# [TASK DETAILS]
In the lines below, look for "forall". Copy each line where it appears.

[Start of Attachment]

Lemma connect_loop_outcome script :
  forall (s : Sender.t) (h : Sender.Handshakes),
  0 <= Sender.syn_retries h <= 5 ->
  match Sender.connect_loop third_ack script s h with
  | Sender.Connected s' h' rest =>
      exists used tick synack,
        script = used ++ tick :: rest /\
        Sender.syn_retries h' <= 5 /\
        connect_progress s h s' h'
          (if third_ack then [Sender.handshake_ack (Sender.seq_num s) synack] else []) /\
        pkt_type synack = SYN_ACK /\ verify_checksum synack = true /\
        (exists buffer,
           Sender.heard tick = Some (Sender.server_addr s', buffer) /\
           buffer <> [] /\ deserialize buffer = Some synack) /\
        Sender.state s' = ESTABLISHED /\
        numbers s' = (add32 (Sender.seq_num s) 1, add32 (Sender.seq_num s) 1,
                      add32 (Sender.seq_num s) 1) /\
        Sender.server_locked s' = true /\
        (Sender.server_locked s = true -> Sender.server_addr s' = Sender.server_addr s)
  | Sender.Refused s' h' rest =>
      exists used, script = used ++ rest /\ rest <> [] /\
        Sender.syn_retries h' = 5 /\
        connect_progress s h s' h' [] /\
        Sender.state s' = Sender.state s /\ numbers s' = numbers s /\
        (Sender.server_locked s = true ->
         Sender.server_locked s' = true /\ Sender.server_addr s' = Sender.server_addr s)
  | Sender.Connecting s' h' =>
      Sender.syn_retries h' <= 5 /\
      connect_progress s h s' h' [] /\
      Sender.state s' = Sender.state s /\ numbers s' = numbers s /\
      (Sender.server_locked s = true ->
       Sender.server_locked s' = true /\ Sender.server_addr s' = Sender.server_addr s)
  | Sender.ConnectUndefined => True
  end.
Proof.
  induction script as [|tick script IH]; intros s h Hr.
  { cbn. split; [lia |]. split; [apply connect_progress_refl | done]. }
  cbn [Sender.connect_loop].
  destruct (Z.leb_spec 5 (Sender.syn_retries h)) as [Hfive | Hless].
  { exists []. split; [done |]. split; [done |]. split; [lia |].
    split; [apply connect_progress_refl | done]. }
  (* the retransmission of the iteration, if any *)
  set (resend := TIMEOUT_MS <? Sender.now tick - Sender.syn_send_time h).
  set (s1 := if resend then Sender.send_packet (Sender.syn_packet h) s else s).
  set (h1 := if resend then Sender.resend_syn (Sender.now tick) h else h).
  assert (Hpair : (if resend
                   then (Sender.send_packet (Sender.syn_packet h) s,
                         Sender.resend_syn (Sender.now tick) h)
                   else (s, h)) = (s1, h1))
    by (unfold s1, h1; by destruct resend).
  rewrite Hpair.
  assert (Hstep : connect_progress s h s1 h1 [] /\
                  0 <= Sender.syn_retries h1 <= 5 /\
                  Sender.state s1 = Sender.state s /\ numbers s1 = numbers s /\
                  Sender.server_locked s1 = Sender.server_locked s /\
                  Sender.server_addr s1 = Sender.server_addr s).
  { unfold s1, h1, resend.
    destruct (Z.ltb_spec TIMEOUT_MS (Sender.now tick - Sender.syn_send_time h))
      as [Hlate | _]; [| split; [apply connect_progress_refl | split; [lia | done]]].
    split; [| split; [cbn; lia | done]].
    unfold connect_progress.
    cbn [Sender.resend_syn Sender.syn_packet Sender.fin_packet Sender.fin_send_time
         Sender.fin_retries Sender.syn_retries Sender.syn_send_time].
    replace (Sender.syn_retries h + 1 - Sender.syn_retries h) with 1 by lia.
    split_and!; try done; try lia. }
  destruct Hstep as (Hprog1 & Hr1 & Hst1 & Hnum1 & Hl1 & Ha1).
  assert (Hseq1 : Sender.seq_num s1 = Sender.seq_num s)
    by (unfold numbers in Hnum1; congruence).
  assert (Hcompose : forall s' h' tail,
            connect_progress s1 h1 s' h' tail -> connect_progress s h s' h' tail).
  { intros s' h' tail (A1 & A2 & A3 & A4 & A5 & A6 & A7 & A8).
    destruct Hprog1 as (B1 & B2 & B3 & B4 & B5 & B6 & B7 & B8).
    unfold connect_progress.
    split; [congruence |]. split; [congruence |]. split; [congruence |].
    split; [congruence |]. split; [lia |]. split; [lia |].
    split; [| congruence].
    rewrite A7, B7, B1, app_nil_r, <- !app_assoc. f_equal. rewrite app_assoc. f_equal.
    rewrite <- replicate_add. f_equal. lia. }
  destruct (Sender.receive_packet (Sender.heard tick) s1) as [[p|]|] eqn:Hrx;
    [| | exact I].
  2: { (* nothing taken up *)
    specialize (IH s1 h1 Hr1).
    destruct (Sender.connect_loop third_ack script s1 h1) as [s' h' rest | s' h' rest | s' h' |].
    - destruct IH as (used & t & synack & Hs & Hr' & Hp & Hty & Hv & Hb & Hst & Hn & Hl & Hkeep).
      exists (tick :: used), t, synack. rewrite Hs.
      split; [done |]. split; [done |].
      rewrite Hseq1 in Hp, Hn.
      split; [by apply Hcompose |].
      split; [done |]. split; [done |]. split; [done |]. split; [done |].
      split; [done |].
      split; [done |]. intros Hlock. rewrite Hkeep by congruence. done.
    - destruct IH as (used & Hs & Hne & Hr' & Hp & Hst & Hn & Hkeep).
      exists (tick :: used). rewrite Hs. split; [done |]. split; [done |].
      split; [done |]. split; [by apply Hcompose |].
      split; [congruence |]. split; [congruence |].
      intros Hlock. destruct (Hkeep ltac:(congruence)) as [-> ->]. done.
    - destruct IH as (Hr' & Hp & Hst & Hn & Hkeep).
      split; [done |]. split; [by apply Hcompose |].
      split; [congruence |]. split; [congruence |].
      intros Hlock. destruct (Hkeep ltac:(congruence)) as [-> ->]. done.
    - exact I. }
  (* a packet was taken up *)
  destruct (heard_from s1 tick p Hrx) as (buffer & Hheard & Hne & Hde & Hfrom).
  set (s2 := if Sender.server_locked s1 then s1
             else Sender.lock_server (Sender.source (Sender.heard tick)) s1).
  assert (Hlock2 : Sender.server_locked s2 = true /\
                   Sender.server_addr s2 = Sender.source (Sender.heard tick) /\
                   Sender.state s2 = Sender.state s1 /\ numbers s2 = numbers s1 /\
                   Sender.sent s2 = Sender.sent s1 /\
                   transfer_state s2 = transfer_state s1).
  { unfold s2. destruct (Sender.server_locked s1) eqn:Hl; [| done].
    rewrite Hfrom by done. done. }
  destruct Hlock2 as (Hl2 & Ha2 & Hst2 & Hn2 & Hsent2 & Hts2).
  assert (Hprog2 : connect_progress s h s2 h1 []).
  { destruct Hprog1 as (B1 & B2 & B3 & B4 & B5 & B6 & B7 & B8).
    unfold connect_progress. rewrite Hsent2, Hts2. done. }
  destruct ((pkt_type p =? SYN_ACK) && verify_checksum p) eqn:Hvalid.
  { apply andb_true_iff in Hvalid as [Hty Hv]. apply Z.eqb_eq in Hty.
    exists [], tick, p. split; [done |]. split; [lia |].
    assert (Hseq2 : Sender.seq_num s2 = Sender.seq_num s)
      by (unfold numbers in Hn2; congruence).
    rewrite Hseq2.
    split.
    { destruct Hprog2 as (B1 & B2 & B3 & B4 & B5 & B6 & B7 & B8).
      unfold connect_progress. split_and!; try done.
      - destruct third_ack; cbn [Sender.establish Sender.send_packet Sender.sent];
          rewrite B7, ?app_nil_r, <- ?app_assoc; done.
      - destruct third_ack; exact B8. }
    split; [done |]. split; [done |].
    split.
    { exists buffer. split; [| done].
      rewrite Hheard. do 2 f_equal.
      destruct third_ack; cbn [Sender.establish Sender.send_packet Sender.server_addr];
        by rewrite Ha2. }
    split; [by destruct third_ack |].
    split.
    { unfold numbers. destruct third_ack;
        cbn [Sender.establish Sender.send_packet Sender.seq_num Sender.base
             Sender.next_seq_num]; by rewrite Hseq2. }
    split; [destruct third_ack; exact Hl2 |].
    intros Hlock.
    transitivity (Sender.server_addr s2);
      [by destruct third_ack |].
    rewrite Ha2, Hfrom by congruence. done. }
  (* not a valid SYN_ACK: the loop goes on, locked *)
  specialize (IH s2 h1 Hr1).
  assert (Hcompose2 : forall s' h' tail,
            connect_progress s2 h1 s' h' tail -> connect_progress s h s' h' tail).
  { intros s' h' tail Hp. apply Hcompose.
    destruct Hp as (A1 & A2 & A3 & A4 & A5 & A6 & A7 & A8).
    unfold connect_progress. rewrite <- Hsent2, <- Hts2. done. }
  assert (Hseq2 : Sender.seq_num s2 = Sender.seq_num s)
    by (unfold numbers in Hn2; congruence).
  assert (Hkeep2 : Sender.server_locked s = true ->
                   Sender.server_addr s2 = Sender.server_addr s).
  { intros Hlock. rewrite Ha2, Hfrom by congruence. done. }
  destruct (Sender.connect_loop third_ack script s2 h1) as [s' h' rest | s' h' rest | s' h' |].
  - destruct IH as (used & t & synack & Hs & Hr' & Hp & Hty & Hv & Hb & Hst & Hn & Hl & Hkeep).
    exists (tick :: used), t, synack. rewrite Hs.
    split; [done |]. split; [done |].
    rewrite Hseq2 in Hp, Hn.
    split; [by apply Hcompose2 |].
    split; [done |]. split; [done |]. split; [done |]. split; [done |].
    split; [done |].
    split; [done |]. intros Hlock. rewrite (Hkeep Hl2). by apply Hkeep2.
  - destruct IH as (used & Hs & Hne' & Hr' & Hp & Hst & Hn & Hkeep).
    exists (tick :: used). rewrite Hs. split; [done |]. split; [done |].
    split; [done |]. split; [by apply Hcompose2 |].
    split; [congruence |]. split; [congruence |].
    intros Hlock. destruct (Hkeep Hl2) as [-> ->]. split; [done | by apply Hkeep2].
  - destruct IH as (Hr' & Hp & Hst & Hn & Hkeep).
    split; [done |]. split; [by apply Hcompose2 |].
    split; [congruence |]. split; [congruence |].
    intros Hlock. destruct (Hkeep Hl2) as [-> ->]. split; [done | by apply Hkeep2].
  - exact I.
Qed.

[End of Attachment]

# [RESPONSE AREA]
  forall (s : Sender.t) (h : Sender.Handshakes),
  assert (Hcompose : forall s' h' tail,
  assert (Hcompose2 : forall s' h' tail,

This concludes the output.